そして、51歳で人間としての生涯を終えた克実はあるアブラゼミの長男に生ま
れ変わった。地中での7年間の暮らしは蝉なのでストレスもなく、暇とか退屈
とかいう概念がないので苦ではなかった。地中での7年の長い生活を終え今日、
初めて地上に出た。初めて浴びる光、初めて空を飛ぶ、初めて吹かれる風の心
地よさ、なんという自由さ、なんという爽快さ、なんという喜び快感、至福感
で思わず絶叫してしまう。ミーン、ミーン、ミーン・・・・・蝉は最高、蝉は
最高、・・・・・・」

留まった木からふと下を見ると、そこは克実がかって人間だったときに息を引
き取った病室で、自分と同じような人間が死にかかっていた。
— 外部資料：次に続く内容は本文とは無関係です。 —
(** * A Minesweeper agent reasoning over CNF clauses

    Shallow embedding of [HW3/MineSweeperAI.py] (class [MineSweeperPlayer]),
    of the part of [HW3/MineSweeperGame.py] the player and the game loop
    call, and of the game loop of [HW3/RunGame.py], followed by the
    properties of the clause store, of resolution, of the hint-to-CNF
    translation, of the per-turn decision procedure and of a whole game.

    Conventions.
    - A literal is the Python triple [(row, col, polarity)]; a clause is a
      Python tuple of literals, hence a [list]: order and repetitions are part
      of the value, and [==] on clauses is equality of lists.
    - [self.KB] and [self.KB0] are Python sets of tuples, hence [gset clause].
      [set(clause)] is a [gset literal].
    - Python leaves the iteration order of a set unspecified, and in CPython
      it depends on how the set was built, not only on its elements.  Every
      place where the source iterates a set goes through the class
      [SetOrder]: an arbitrary duplicate-free enumeration of the elements,
      which for a set of literals may depend on the tuples the set was built
      from ([tuple(set(t))] is a function of the tuple [t]).  All results
      hold for every such enumeration.
    - A Python exception is the [None] of the [option] monad around a
      result; the Python value [None] is the [None] of an inner [option]. *)

From stdpp Require Import base option list numbers countable gmap sets fin_sets sorting.

Abbreviation cell := (Z * Z)%type.
Abbreviation literal := (Z * Z * bool)%type.
Abbreviation clause := (list (Z * Z * bool)).

(** ** Iteration order of Python sets *)

Class SetOrder := {
  (** [iter_lits from s]: the order in which the set of literals [s], built
      from the tuples [from], is enumerated. *)
  iter_lits : list clause → gset literal → list literal;
  iter_clauses : gset clause → list clause;
  iter_lits_NoDup : ∀ from s, NoDup (iter_lits from s);
  elem_of_iter_lits : ∀ from s x, x ∈ iter_lits from s ↔ x ∈ s;
  iter_clauses_NoDup : ∀ K, NoDup (iter_clauses K);
  elem_of_iter_clauses : ∀ K c, c ∈ iter_clauses K ↔ c ∈ K;
}.

(** Two admissible orders, used to run the model on concrete inputs: the
    order of [elements], and the one in which a set of literals keeps the
    order of the tuples it was built from. *)
Definition elements_order : SetOrder :=
  {| iter_lits := λ _, elements;
     iter_clauses := elements;
     iter_lits_NoDup := λ _, NoDup_elements;
     elem_of_iter_lits := λ _ s x, elem_of_elements s x;
     iter_clauses_NoDup := NoDup_elements;
     elem_of_iter_clauses := λ K c, elem_of_elements K c |}.

Definition in_tuple_order (from : list clause) (s : gset literal) : list literal :=
  let seen := remove_dups (concat from) in
  filter (λ x, x ∈ s) seen ++ filter (λ x, x ∉ seen) (elements s).

Definition tuple_order : SetOrder :=
  {| iter_lits := in_tuple_order;
     iter_clauses := elements;
     iter_lits_NoDup :=
       ltac:(intros from s; unfold in_tuple_order; apply NoDup_app;
             split; [apply NoDup_filter, NoDup_remove_dups|];
             split; [|apply NoDup_filter, NoDup_elements];
             intros x [_ H1]%list_elem_of_filter [H2 _]%list_elem_of_filter;
             by apply H2);
     elem_of_iter_lits :=
       ltac:(intros from s x; unfold in_tuple_order;
             rewrite elem_of_app, !list_elem_of_filter, elem_of_elements;
             destruct (decide (x ∈ remove_dups (concat from))); tauto);
     iter_clauses_NoDup := NoDup_elements;
     elem_of_iter_clauses := λ K c, elem_of_elements K c |}.

(** ** Literals and truthiness *)

(** [(literal[0], literal[1], not literal[2])] *)
Definition negate (l : literal) : literal := (l.1.1, l.1.2, negb l.2).

(** Truth value of a clause-or-None in a Python condition: [None] and the
    empty tuple are false. *)
Definition truthy (t : option clause) : bool :=
  match t with
  | Some (_ :: _) => true
  | _ => false
  end.

(** ** The game board ([MineSweeperGame]) *)

Record cell_state := { mine : bool; revealed : bool; marked : bool }.

Record MineSweeperGame := {
  rows : Z;
  cols : Z;
  mines : Z;
  board : list (list cell_state);
}.

(** Position denoted by a Python list index: negative indices count from the
    end, anything else out of range raises [IndexError]. *)
Definition py_pos (len : nat) (i : Z) : option nat :=
  if decide (0 ≤ i < Z.of_nat len)%Z then Some (Z.to_nat i)
  else if decide (- Z.of_nat len ≤ i < 0)%Z then Some (Z.to_nat (Z.of_nat len + i))
  else None.

Definition get_cell (g : MineSweeperGame) (row col : Z) : option cell_state :=
  i ← py_pos (length (board g)) row;
  line ← board g !! i;
  j ← py_pos (length line) col;
  line !! j.

Definition set_cell (g : MineSweeperGame) (row col : Z) (c : cell_state)
    : option MineSweeperGame :=
  i ← py_pos (length (board g)) row;
  line ← board g !! i;
  j ← py_pos (length line) col;
  Some {| rows := rows g; cols := cols g; mines := mines g;
          board := <[i := <[j := c]> line]> (board g) |}.

Definition game_mark_safe (g : MineSweeperGame) (row col : Z)
    : option MineSweeperGame :=
  c ← get_cell g row col;
  if revealed c then Some g
  else set_cell g row col {| mine := mine c; revealed := true; marked := marked c |}.

Definition game_mark_mine (g : MineSweeperGame) (row col : Z)
    : option MineSweeperGame :=
  c ← get_cell g row col;
  if marked c then Some g
  else set_cell g row col {| mine := mine c; revealed := revealed c; marked := true |}.

(** [range(a, b)] *)
Definition py_range (a b : Z) : list Z := seqZ a (b - a).

(** The body of the two nested loops, for one candidate cell. *)
Definition visit_neighbor (g : MineSweeperGame) (row col : Z)
    (acc : option (list cell * Z)) (rc : cell) : option (list cell * Z) :=
  '(neighbors, mine_count) ← acc;
  if decide (rc.1 ≠ row ∨ rc.2 ≠ col) then
    c ← get_cell g rc.1 rc.2;
    if negb (revealed c) && negb (marked c)
    then Some (neighbors ++ [rc], if mine c then (mine_count + 1)%Z else mine_count)
    else Some (neighbors, mine_count)
  else Some (neighbors, mine_count).

Definition game_get_unmarked_neighbors_and_mine_count
    (g : MineSweeperGame) (row col : Z) : option (list cell * Z) :=
  foldl (visit_neighbor g row col) (Some ([], 0%Z))
    (r ← py_range (Z.max (row - 1) 0) (Z.min (row + 2) (rows g));
     c ← py_range (Z.max (col - 1) 0) (Z.min (col + 2) (cols g));
     [(r, c)]).

Section Player.
Context {O : SetOrder}.

(** ** [subsumption_checking] and [resolve] *)

(** [tuple(clause1)], for the set [clause1 = set(clause1)], enumerates the
    set built from the tuple [clause1]. *)
Definition subsumption_checking (clause1 clause2 : clause) : option clause :=
  let s1 : gset literal := list_to_set clause1 in
  let s2 : gset literal := list_to_set clause2 in
  if decide (s1 ⊆ s2) then Some (iter_lits [clause1] s1)
  else if decide (s2 ⊆ s1) then Some (iter_lits [clause2] s2)
  else None.

(** The counting loop of [resolve]: the last literal of [clause1] whose
    complement is in [clause2], and how many there are. *)
Definition count_complementary (clause2 : gset literal)
    (acc : option literal * nat) (literal1 : literal) : option literal * nat :=
  if decide (negate literal1 ∈ clause2) then (Some literal1, S acc.2) else acc.

(** [clause2.remove(...)] cannot raise: the literal removed was found in
    [clause2] by the loop.  The union is a set built from both tuples. *)
Definition resolve (clause1 clause2 : clause) : option clause :=
  let s1 : gset literal := list_to_set clause1 in
  let s2 : gset literal := list_to_set clause2 in
  let '(literal_to_remove, complementary_literals_cnt) :=
    foldl (count_complementary s2) (None, 0) (iter_lits [clause1] s1) in
  match literal_to_remove with
  | Some l =>
      if decide (complementary_literals_cnt = 1)
      then Some (iter_lits [clause1; clause2]
                   ((s1 ∖ {[l]}) ∪ (s2 ∖ {[negate l]})))
      else None
  | None => None
  end.

Definition matching_clauses (clause1 clause2 : clause) : option clause * bool :=
  let clause := subsumption_checking clause1 clause2 in
  if truthy clause then (clause, true) else (resolve clause1 clause2, false).


(** ** The player ([MineSweeperPlayer]) *)

Record MineSweeperPlayer := {
  KB : gset clause;
  KB0 : gset clause;
  game : MineSweeperGame;
  initial_safe_cells : gset cell;
  KB_length_history : list nat;
}.

Definition set_KB (self : MineSweeperPlayer) (K : gset clause) :=
  {| KB := K; KB0 := KB0 self; game := game self;
     initial_safe_cells := initial_safe_cells self;
     KB_length_history := KB_length_history self |}.

Definition set_KB0 (self : MineSweeperPlayer) (K0 : gset clause) :=
  {| KB := KB self; KB0 := K0; game := game self;
     initial_safe_cells := initial_safe_cells self;
     KB_length_history := KB_length_history self |}.

Definition set_game (self : MineSweeperPlayer) (g : MineSweeperGame) :=
  {| KB := KB self; KB0 := KB0 self; game := g;
     initial_safe_cells := initial_safe_cells self;
     KB_length_history := KB_length_history self |}.

Definition set_history (self : MineSweeperPlayer) (h : list nat) :=
  {| KB := KB self; KB0 := KB0 self; game := game self;
     initial_safe_cells := initial_safe_cells self;
     KB_length_history := h |}.

(** [__init__]: the seeded safe cells enter [KB] directly, as negative
    single-literal clauses. *)
Definition init (g : MineSweeperGame) (safe : gset cell) : MineSweeperPlayer :=
  {| KB := set_map (λ c : cell, [(c.1, c.2, false)]) safe;
     KB0 := ∅; game := g; initial_safe_cells := safe;
     KB_length_history := [] |}.

Definition mark_safe (self : MineSweeperPlayer) (l : literal) : option MineSweeperPlayer :=
  set_game self <$> game_mark_safe (game self) l.1.1 l.1.2.

Definition mark_mine (self : MineSweeperPlayer) (l : literal) : option MineSweeperPlayer :=
  set_game self <$> game_mark_mine (game self) l.1.1 l.1.2.

Definition get_unmarked_neighbors_and_mine_count (self : MineSweeperPlayer)
    (l : literal) : option (list cell * Z) :=
  game_get_unmarked_neighbors_and_mine_count (game self) l.1.1 l.1.2.

(** ** The clause store: [unit_propagation] and [insert_clause_to_KB] *)

(** [s.add(x)] and [s.remove(x)]; the latter raises [KeyError] when [x] is
    absent. *)
Definition py_add (x : clause) (K : gset clause) : gset clause := {[x]} ∪ K.

Definition py_remove (x : clause) (K : gset clause) : option (gset clause) :=
  if decide (x ∈ K) then Some (K ∖ {[x]}) else None.

Fixpoint remove_each (l : list clause) (K : gset clause) : option (gset clause) :=
  match l with
  | [] => Some K
  | x :: l => K' ← py_remove x K; remove_each l K'
  end.

(** [tuple(literal for literal in clause if literal != x)] *)
Definition without (x : literal) (c : clause) : clause :=
  filter (λ literal, literal ≠ x) c.

(** Loop body of the single-literal branch of [unit_propagation], with
    [l0] standing for [clause[0]]; the accumulator is
    [(clauses_to_add, clauses_to_remove)]. *)
Definition propagate_unit (l0 : literal) (acc : gset clause * gset clause)
    (clause2 : clause) : gset clause * gset clause :=
  if decide (l0 ∈ clause2) then (acc.1, {[clause2]} ∪ acc.2)
  else if decide (negate l0 ∈ clause2)
  then ({[without (negate l0) clause2]} ∪ acc.1, {[clause2]} ∪ acc.2)
  else acc.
蝉の克実は、生
まれ変わるなら蝉が良いとその人に伝えたくて思いっきりミーン、ミーンと泣
き叫んだ。ところが、不意に奥さんが病室に入ってきて空いていた病室の窓を
バシャッと閉めた。 

終わり

このドラマはジャイナ教の生まれ変わりの哲学そのものである。不動産屋のパ
ソコンが私たちのカルマボデイであり、様々なデータが原因としてのカルマで
ある。自己責任の因果律と輪廻転生が結びついたとき高度な倫理哲学となる。
すべての道徳、戒律の根拠がここにある。人間が幸福になり、地球社会が平和
になるための基本原則だとおもう。

「来世不動産」は小学館の文庫「東と西2」で原作を読むことが出来ますので、
皆さん是非読んで見てください。